Monday, February 27, 2012

The Internet is broken: could we please fix it?

Ok, this is a little embarrassing and I hate having to admit it publicly. But I can't hold it in any longer: I think I'm becoming an Internet activist.

This is upsetting to me, since active is the last thing I ever thought I'd be. I have friends who live to make trouble for big corporations on the Internet, and while I admire their chutzpah (and results!), they've always made me a little embarrassed. Even when I agree with their cause, I still have an urge to follow along, cleaning up the mess and apologizing on behalf of all the 'reasonable' folks on the Internet.

But every man has a breaking point, and the proximate cause of mine is Trustwave. Or rather, the news that Trustwave -- an important CA and pillar of the Internet -- took it upon themselves to sell a subordinate root cert to some (still unknown) client, for the purposes of undermining the trust assumptions that make the Internet secure eavesdropping on TLS connections.

This kind of behavior is absolutely, unquestionably out of bounds for a trusted CA, and certainly deserves a response -- a stronger one than it's gotten. But the really frightening news is twofold:
  1. There's reason to believe that other (possibly bigger) CAs are engaged in the same practice.
     
  2. To the best of my knowledge, only one browser vendor has taken a public stand on this issue, and that vendor isn't gaining market share.
The good news is that the MITM revelation is exactly the sort of kick we've needed to improve the CA system.

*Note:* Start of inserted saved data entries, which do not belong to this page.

(* ===== verification/VpnProvider.v ===== *)
(** vpn/provider.rs: the life cycle of one VPN account. A tunnel is brought up on demand, counted
    by the connections through it, closed when idle, and retried with backoff; every change of
    tunnel changes the generation that the HTTP clients are cached under. *)
From S2P Require Import Prelude Text Exit OvpnConfig VpnAccount.

(** [struct Live]: its connection count is a wrapping [usize]; [idle] is the instant of
    [idle_since] in milliseconds. Live tunnels are shared ([Arc]), so they are named. *)
Record Live := mkLive { connections : Z; idle_since : option Z }.

(** The mutable state of [Account]; [slot] is the mutex-protected tunnel. *)
Record AccountState := mkState {
  slot : option nat;
  lives : gmap nat Live;
  socks_port : Z;
  failures : Z;
  not_before : Z;
  generation : Z;
  ready : bool
}.
Definition initial : AccountState := mkState None ∅ 0 0 0 0 false.

(** [backoff_delay], in seconds. *)
Definition backoff_delay (failures : Z) : Z := Z.shiftl 1 (Z.min failures 8).

(** What [VpnTunnel::connect] and the SOCKS bridge answer. *)
Inductive attempt := Up (port : Z) | SocksFailed (msg : str) | ConnectFailed (msg : str).

Abbreviation M A := (SE AccountState str A).

Definition connect (now : Z) (a : attempt) : M nat := fun s =>
  match a with
  | Up port =>
      let id := fresh (dom (lives s)) in
      (Ok id, mkState (Some id) (<[id := mkLive 0 None]> (lives s)) port 0 (not_before s) (generation s) true)
  | SocksFailed msg => (Err msg, s)
  | ConnectFailed msg =>
      let f := wrap64 (failures s + 1) in
      (Err msg, mkState (slot s) (lives s) (socks_port s) f (now + backoff_delay f * 1000)
                        (wrap64 (generation s + 1)) false)
  end.

Definition set_idle (id : nat) (i : option Z) (s : AccountState) : AccountState :=
  mkState (slot s) (alter (fun l => mkLive (connections l) i) id (lives s)) (socks_port s) (failures s)
          (not_before s) (generation s) (ready s).

Definition live (now : Z) (a : attempt) : M nat := fun s =>
  match slot s with
  | Some id => (Ok id, set_idle id None s)
  | None => if now <? not_before s then (Err (Lit "backoff"), s) else connect now a s
  end.

Definition bridge_ready (s : AccountState) : bool := ready s && negb (socks_port s =? 0).

(** [warm] drops the tunnel it got. *)
Definition warm (now : Z) (a : attempt) (s : AccountState) : AccountState := (live now a s).2.

(** [open], in two parts, because other tasks run while the stream is opened: getting the live
    tunnel, and counting the connection of the guard once the stream is there. *)
Definition open_begin := live.
Definition open_end (id : nat) (s : AccountState) : AccountState :=
  mkState (slot s) (alter (fun l => mkLive (wrap64 (connections l + 1)) (idle_since l)) id (lives s))
          (socks_port s) (failures s) (not_before s) (generation s) (ready s).
(* ===== verification/SshManager.v ===== *)
(** ssh/mod.rs: a region's pool of SSH sessions. The manager task, the tasks that connect sessions,
    the tasks that notice a dead session and the callers interleave; each [event] is one of their
    steps between two accesses to shared state that others can see. *)
From S2P Require Import Prelude Text Exit SshAccount.

Definition MANAGER_INTERVAL : Z := 1000.
Definition PICK_TIMEOUT : Z := 10000.
Definition HANDSHAKE_RETRY : Z := 20.
Definition MAX_CONCURRENT_HANDSHAKES : nat := 8.
Definition SSH_EXIT_CACHE_ENTRIES : nat := Z.to_nat 1024.

Record Config := mkConfig {
  cfg_region : str; cfg_pool_size : Z; client_platform : str; sponsor_id : str; propagation_channel_id : str
}.
Definition config_default : Config :=
  mkConfig [] 1 (Lit "Windows") (Lit "FFFFFFFFFFFFFFFF") (Lit "FFFFFFFFFFFFFFFF").

(** A session is a shared object with an identity; whether it is closed is kept beside. *)
Record Session := mkSession { s_id : nat; s_ip : str; s_protocol : str }.
#[export] Instance session_eq_dec : EqDecision Session.
Proof. solve_decision. Defined.

Section Manager.
Context {L : LruLib}.

(** The counters are atomics of 64 bits; the timestamps are milliseconds. *)
Record Inner := mkInner {
  region : str; target_pool : nat; socks_port : Z; sessions : list Session; exits : LruCache Exit;
  accounts : list Account; account_not_before : list Z; account_failures : list Z;
  rotate : Z; terminate_pending : Z; connecting : Z; generation : Z; config : Config
}.

(** [Tunnel::start_with], with the port its listener got. *)
Definition start_with (config : Config) (accounts : list Account) (port : Z) : Inner :=
  mkInner (cfg_region config) (Z.to_nat (Z.max 1 (cfg_pool_size config))) port [] (lru_new SSH_EXIT_CACHE_ENTRIES)
          accounts (replicate (length accounts) 0) (replicate (length accounts) 0) 0 0 0 0 config.
(** [Tunnel::start] *)
Definition start (all : list Account) (config : Config) (port : Z) : Inner :=
  start_with config (parse all (cfg_region config)) port.
(* ===== verification/Confined.v ===== *)
(** Which exits can be reached from which pool: a ghost label for every pool says whose it is, and
    everything that builds or changes the pools and the routing tables keeps to the labels. *)
From S2P Require Import Prelude Text Sorting SshAccount SshManager Pool Routing VpnMod Provider Build.

Lemma nodup_snoc {A} (l : list A) x : NoDup l → x ∉ l → NoDup (l ++ [x]).
Proof. intros Hl Hx. apply NoDup_app. split; [done|]. split; [|apply NoDup_singleton]. by intros y Hy ->%list_elem_of_singleton. Qed.

(** Pools that do not exist are [Unused]; a pool holds the exits of one protocol in one region, or
    is the merged pool of a region, the default pool, or nobody's. Names are in capitals. *)
Inductive Label := Unused | Exits (p : Pool.Protocol) (name : str) | Merged (name : str) | Primary | Nobody.
Definition Owner : Type := nat → Label.

Definition kept (o o' : Owner) : Prop := ∀ id, o id ≠ Unused → o' id = o id.
#[export] Instance kept_preorder : PreOrder kept.
Proof. split; [by intros o id|]. intros o1 o2 o3 H1 H2 id H. rewrite <- (H1 id H). apply H2. by rewrite H1. Qed.
Lemma kept_label o o' id l : kept o o' → o id = l → l ≠ Unused → o' id = l.
Proof. intros H <- Hl. by apply H. Qed.
Create HintDb confined.
#[export] Hint Extern 1 (?o' ?id = _) => (eapply kept_label; [eassumption|eassumption|discriminate]) : confined.

Abbreviation caps := to_ascii_uppercase.

Section Confined.
Context {T F : Type} {TT : Pool.Tunnel T}.
(** [mine p name x]: [x] is an exit of protocol [p] in the region; [pool_of f]: where a forwarder
    takes its exits from. *)
Context (mine : Pool.Protocol → str → PoolProxy (T:=T) → Prop) (pool_of : F → nat).

Abbreviation Store := (gmap nat (ProxyPool (T:=T))).

Definition holds (o : Owner) (l : Label) (q : ProxyPool (T:=T)) : Prop :=
  match l with
  | Unused => False
  | Exits p name => children q = [] ∧ ∀ x, x ∈ proxies q → mine p name x
  | Merged name => proxies q = [] ∧ ∀ c, c ∈ children q → ∃ p, o c = Exits p name
  | Primary => children q = [] ∧ ∀ x, x ∈ proxies q → ∃ name, mine Pool.Ssh name x
  | Nobody => children q = [] ∧ proxies q = []
  end.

And even better, some very bright people are already thinking about it. The rest of this post will review the problem and talk about some of the potential solutions.

Certificates 101

For those of you who know the TLS protocol (and how certificates work), the following explanation is completely gratuitous. Feel free to skip it. If you don't know -- or don't understand the problem -- I'm going to take a minute to give some quick background.

TLS (formerly SSL) is probably the best-known security protocol on the Internet. Most people are familiar with TLS for its use in https -- secure web -- but it's also used to protect email in transit, software updates, and a whole mess of other stuff you don't even think about.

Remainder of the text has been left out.